Repeated pulmonary function measurements

FEV0.1 in mice was measured repeatedly with the Buxco©-Forced Pulmonary Maneuvers® (Buxco research systems©, Wilmington, North Carolina USA). Intubation and pulmonary function measurement were performed as described previously [13]. Three maneuvers were performed. First the Boyle's law FRC maneuver was performed wherein the animal breathes against a closed valve to measure the Functional Residual Capacity (FRC). Then the quasistatic pressure volume maneuver is performed, wherein the lungs are inflated to 30 cm H2O and then slowly exhaled to a negative pressure of −30 cm H2O, to measure, amongst others, residual volume (RV) and total lung capacity (TLC). And then the fast flow volume maneuver is performed, wherein the lungs are first inflated to 30 cm H2O and then quickly exhaled, which allows the measurement of FEV0.1. Pulmonary function was performed one week before LTx/thoracotomy and every two weeks thereafter until 12 weeks after LTx.

BAL and Histology

Blood was drawn from the vena cava for the evaluation of cyclosporine blood levels (sequential enzyme immunoassay, Dimension® RXL, Siemens Medical solutions, Diamond diagnostics, USA) at time of sacrifice. Immediately afterwards, BAL was performed in left and right lung separately with 4 aliquots of 0.5 ml sterile saline per lung. Total cell counting was performed using the Countess™ Automated Cell Counter (Invitrogen, Merelbeke, Belgium) and cytospins (Shandon) with May-Grünwald-Giemsa staining were made for differential cell counting.

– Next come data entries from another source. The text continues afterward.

Definition zfill (width : nat) (s : string) : string :=
  zeros (width - String.length s) ++ s.

End Py.

(** ** [datetime.datetime.now().strftime('%Y-%m-%d %H:%M:%S')] *)

Record datetime := mk_datetime {
  year : N; month : N; day : N;
  hour : N; minute : N; second : N
}.


Definition strftime (d : datetime) : string :=
  Py.str_of_N (year d) ++ "-" ++ Py.zfill 2 (Py.str_of_N (month d))
  ++ "-" ++ Py.zfill 2 (Py.str_of_N (day d))
  ++ " " ++ Py.zfill 2 (Py.str_of_N (hour d))
  ++ ":" ++ Py.zfill 2 (Py.str_of_N (minute d))
  ++ ":" ++ Py.zfill 2 (Py.str_of_N (second d)).



(** ** The log buffer (lines 84-91) *)

(** Line 85: the entry written for an output line. *)
Definition log_entry (now : datetime) (line : string) : string :=
  strftime now ++ " - " ++ Py.strip line.

(** Line 86: [logs.append(log_entry)]. *)
Definition logs_append (entry : string) (logs : list string) : list string :=
  (logs ++ [entry])%list.

(** Lines 90-91: [if len(logs) > 1000: logs = logs[-1000:]]. *)
Definition logs_trim (logs : list string) : list string :=
  if 1000 <? List.length logs then Py.slice_from (-1000)%Z logs else logs.

(** One complete append of the mission loop: lines 86 to 91. *)
Definition append_log (entry : string) (logs : list string) : list string :=
  logs_trim (logs_append entry logs).


(** ** Exceptions, external effects and the module state *)

(** The exception classes the service meets; every one derives from
    [Exception], so [except Exception] catches all of them, and
    [except subprocess.TimeoutExpired] only the third. *)
Inductive exn_class :=
| FileNotFoundError | OSError | TimeoutExpired
| AttributeError | RuntimeError | ValueError.

Record exn := mk_exn { exn_class_of : exn_class; str : string }.

Definition is_TimeoutExpired (e : exn) : bool :=
  match exn_class_of e with TimeoutExpired => true | _ => false end.

(** [None.method(...)]. *)
Definition none_has_no_attribute (name : string) : exn :=
  mk_exn AttributeError
         ("'NoneType' object has no attribute '" ++ name ++ "'").

(** A [subprocess.Popen] handle, identified by the child's pid. *)
Definition Popen := nat.

(** Effects on the outside world, in the order they were requested. *)
Inductive event :=
| EvThreadStart            (* [mission_thread.start()] started a thread *)
| EvPopen (p : Popen)      (* [subprocess.Popen(...)] spawned child [p] *)
| EvTerminate (p : Popen)  (* [p.terminate()] was called *)
| EvKill (p : Popen).      (* [p.kill()] was called *)

(** What the operating system answers to one run of the mission loop. *)
Inductive read :=
| Line (line : string) (now : datetime)
    (* [readline] returned [line]; [now] is the clock at line 85 *)
| ReadError (e : exn).

Record MissionEnv := mk_env {
  mkdir_raises : option exn;       (* line 50 *)
  script_exists : bool;            (* line 54 *)
  chmod_raises : option exn;       (* line 58 *)
  popen_result : exn + Popen;      (* line 64 *)
  stdout : list read;              (* line 78, then end of file *)
  terminate_raises : option exn;   (* line 81 *)
  wait_raises : option exn         (* line 93 *)
}.

(** Program points of [run_mission_background], named by source line. *)
Inductive pc :=
| Unstarted                         (* Thread object whose start() failed *)
| L42 | L50 | L54 | L58 | L64 | L74
| L78                               (* [iter(current_process.stdout.readline, '')] *)
| Lread                             (* the [for] statement asks for a line *)
| L79 (line : string) (now : datetime)
| L84 (line : string) (now : datetime)
| L85 (line : string) (now : datetime)
| L90
| L93
| L97 (e : exn)                     (* [except Exception as e] *)
| L99 | L100 | L101                 (* [finally] *)
| Finished
| Crashed (e : exn).                (* an exception left the thread *)

Record Thread := mk_thread { at_pc : pc; env : MissionEnv }.

Record Sys := mk_sys {
  mission_thread : option Thread;
  stop_mission_flag : bool;
  current_process : option Popen;
  is_running : bool;
  logs : list string;
  trace : list event
}.

(** Lines 32-36. *)
Definition initial : Sys := mk_sys None false None false [] [].

Definition set_thread (t : option Thread) (s : Sys) : Sys :=
  mk_sys t (stop_mission_flag s) (current_process s) (is_running s)
         (logs s) (trace s).
Definition set_flag (b : bool) (s : Sys) : Sys :=
  mk_sys (mission_thread s) b (current_process s) (is_running s)
         (logs s) (trace s).
Definition set_process (p : option Popen) (s : Sys) : Sys :=
  mk_sys (mission_thread s) (stop_mission_flag s) p (is_running s)
         (logs s) (trace s).
Definition set_running (b : bool) (s : Sys) : Sys :=
  mk_sys (mission_thread s) (stop_mission_flag s) (current_process s) b
         (logs s) (trace s).
Definition set_logs (l : list string) (s : Sys) : Sys :=
  mk_sys (mission_thread s) (stop_mission_flag s) (current_process s)
         (is_running s) l (trace s).
Definition emit (ev : event) (s : Sys) : Sys :=
  mk_sys (mission_thread s) (stop_mission_flag s) (current_process s)
         (is_running s) (logs s) (trace s ++ [ev])%list.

After BAL, the heart-lung block was excised and fixed in 4% paraformaldehyde at a constant hydrostatic pressure of 20–25 cm fluid column for at least 20 minutes and embedded in paraffin. Sections were stained with haematoxylin-eosin to evaluate lung damage and inflammation by a pathologist (E.V.). Sirius Red staining was performed to visualize collagen and fibrosis. Immunohistochemistry for CD3 was performed on a representative sample of each type of lesion. The primary antibody for CD3 (DAKO, Heverlee, Belgium) was applied at a dilution of 1/20. The signal was visualized using 3,3′-diaminobenzidine tetrahydrochloride, producing a brown stain at the site of the reaction.

Statistical analyses

Statistics were performed with Graphpad Prism Software version 4.1 (San Diego, CA, USA) and SAS 9.1 (SAS Institute, NC, USA). General linear mixed models, one way ANOVA with post hoc Tukey tests, Kruskal Wallis and t-tests were used where appropriate; p<0.05 was considered significant.

Results

Survival and general health

Success rate of LTx, with mice succesfully waking up, now reaches up to 90%. No difference in success was noted between isograft and allograft LTx. Weight evolution in the 3 groups is illustrated in Figure 3. Roughly, the weight of SHAM and isografts increased constantly during the post LTx period. Allografts, although somewhat heavier at the beginning of the experiment, lost 1.8 g (0.25–2.05) of bodyweight after the LTx and only regained their initial weight slowly. Body weight increased more in isografts and SHAM mice than in allografts (p<0.0001).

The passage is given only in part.